Farmer Veteran Coalition Offers Veterans New Sense of Purpose
By Patrick Cavanaugh, Farm News Director
Memorial Day is a day of solemn remembrance of those in the U.S. military who have been killed in the line of duty. We at California Ag Today have heavy hearts for the individuals and families who have suffered losses for all of us. We also want to convey appreciation for our nation’s veterans and current service members.
We also take this Memorial Day opportunity to focus on those veterans who have returned home and embraced the farming industry by reporting on the Farmer Veteran Coalition (FVC). Evan Eagan, communications specialist for the FVC
and veteran Marine Corps combat correspondent (2003 to 2007), said, “More than 100 California veterans have returned to family farms or started their own operations.”
“Typically, [veterans] reach out to us either through our website or they give us a call and we assess where they are,” in terms of farming experience. “Either they have returned to a family farm or they are looking for training to get into the business,” said Eagan. “They may also be looking for some sort of loan assistance. They are in our database and we follow up with them on whatever they are seeking—whether it be urban gardening, hydroponics, aquaponics or even large-scale crop farming. Returning veterans are engaged in farming throughout California,” he said.
FVC also provides veterans with information on crop loans, as well as other funding sources such as micro-loan agencies. “We are able to endorse loans up to about $10,000,” said Eagan.
“Additionally, we have the Farmer Veteran Fellowship Fund which opens once a year and rewards up to $5,000 per farmer veteran,” said Eagan. And that’s not a loan; it is a grant they do not have to pay back. Traditionally, we award it to veterans who already come from farm families and who have done something to establish some sort of operation. We try to give them critical items to give them a boost in the early stages of their farming endeavors.”
Egan said the returning veterans are farming a wide range of crops. “I think we are pretty well represented among the various various fruits and veggies across the agricultural industry. We have a guy up in Chico who grows kiwi, a poultry farmer and another veteran working with cattle.”
Some veterans may not have a farm to come back to, so they will need land to get started. Egan noted that new farmers find the land costs too high in California to get started, but other areas of the country, such as the South and the Midwest are more affordable.
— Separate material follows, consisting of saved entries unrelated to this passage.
(** Where the records of the log and the open segment come from: from the
    log and the open segment at the start, or from an event that was fed. *)
Lemma feed_origin (calls : list (method * event)) (s s' : sim) :
  feed Date_parse calls s = (Return tt, s') ->
  (forall x, In x (events s') ->
     In x (events s)
     \/ (exists o, currBasal s = Some o /\ core x = core o)
     \/ (exists c, In c calls /\ core x = core (snd c)))
  /\ (forall o', currBasal s' = Some o' ->
       (exists o, currBasal s = Some o /\ core o' = core o)
       \/ (exists c, In c calls /\ core o' = core (snd c))).
Proof.
  revert s. induction calls as [|[m e] calls IH]; intros s.
  - cbn. intros [= <-]. split; [now left|]. intros o' Ho'. left. now exists o'.
  - rewrite feed_cons.
    destruct (js_gt (currTimestamp s) (time e)) eqn:Hgt; [discriminate|].
    intros Hfeed. apply IH in Hfeed. destruct Hfeed as [Hlog Hopen].
    assert (Hstep :
      (forall x, In x (events (snd (call Date_parse m e s))) ->
         In x (events s)
         \/ (exists o, currBasal s = Some o /\ core x = core o)
         \/ core x = core e)
      /\ (forall o, currBasal (snd (call Date_parse m e s)) = Some o ->
           currBasal s = Some o \/ core o = core e)).
    { destruct (method_eq_dec m Basal) as [-> | Hm].
      - cbn [call]. rewrite basal_ok by assumption. cbn [snd].
        destruct (currBasal s) as [open|]; cbn [events currBasal].
        + split.
          * intros x Hx. apply in_app_or in Hx. destruct Hx as [Hx | [<- | []]].
            -- now left.
            -- right. left. exists open. split; [reflexivity | apply core_closed].
          * intros o [= <-]. right. apply core_set_previous.
        + split; [now left|]. intros o [= <-]. now right.
      - rewrite call_simple_ok by assumption. cbn [snd events currBasal]. split.
        + intros x Hx. apply in_app_or in Hx. destruct Hx as [Hx | [<- | []]].
          * now left.
          * right. now right.
        + intros o Ho. now left. }
    destruct Hstep as [Hslog Hsopen]. split.
    + intros x Hx. destruct (Hlog x Hx) as [Hx' | [(o & Ho & Hxo) | (c & Hc & Hxc)]].
      * destruct (Hslog x Hx') as [? | [? | Hxe]]; [now left | now (right; left) |].
        right. right. exists (m, e). split; [now left | exact Hxe].
      * destruct (Hsopen o Ho) as [Ho' | Hoe].
        -- right. left. now exists o.
        -- right. right. exists (m, e). split; [now left | cbn; congruence].
      * right. right. exists c. split; [now right | exact Hxc].
    + intros o' Ho'. destruct (Hopen o' Ho') as [(o & Ho & Hoo) | (c & Hc & Hoc)].
      * destruct (Hsopen o Ho) as [Ho2 | Hoe].
        -- left. now exists o.
        -- right. exists (m, e). split; [now left | cbn; congruence].
      * right. exists c. split; [now right | exact Hoc].
Qed.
FVC staff makes themselves available to any returning veteran seeking work in farming. We have outreach personnel standing by Monday through Friday to take calls and field emails to assist anybody who hears about us. Reaching out to veterans is one of our main focuses right now—to let more and more veterans know that these services are available to them. We’re here, ready to help them get into farming, to discover if it is something for them.”
Many veterans who get into farming report a bonus therapeutic effect. Current research studies that we’re involved with, in coordination with the U.S. Department of Veterans Affairs, are quantifying the therapeutic effects of farming on veterans. R Reportedly, farming has helped alleviate PTSD symptoms for some veterans and gives them a sense of purpose.
“Once you’re in the military and you’ve been serving on a mission, you really get behind what you’re doing. Once you get out, many veterans lose that sense of identity and purpose. The military is such a close-knit community; you have a network of people who are in the same battle with you. Then you get out and you end up in a rural area where there are not many resources or people. Farming may fill that void and give veterans a real sense of purpose while also fulfilling a real need.”
“FVC also manages the Homegrown by Heroes Program, a crop labeling program that gives consumers a tangible way to support veterans. The Homegrown Heroes program is currently endorsed by 15 state department of agriculture and has More than 600 participants in 48 states, plus Puerto Rico. Furthermore, Homegrown by Heroes sales exceed $50 million each year.”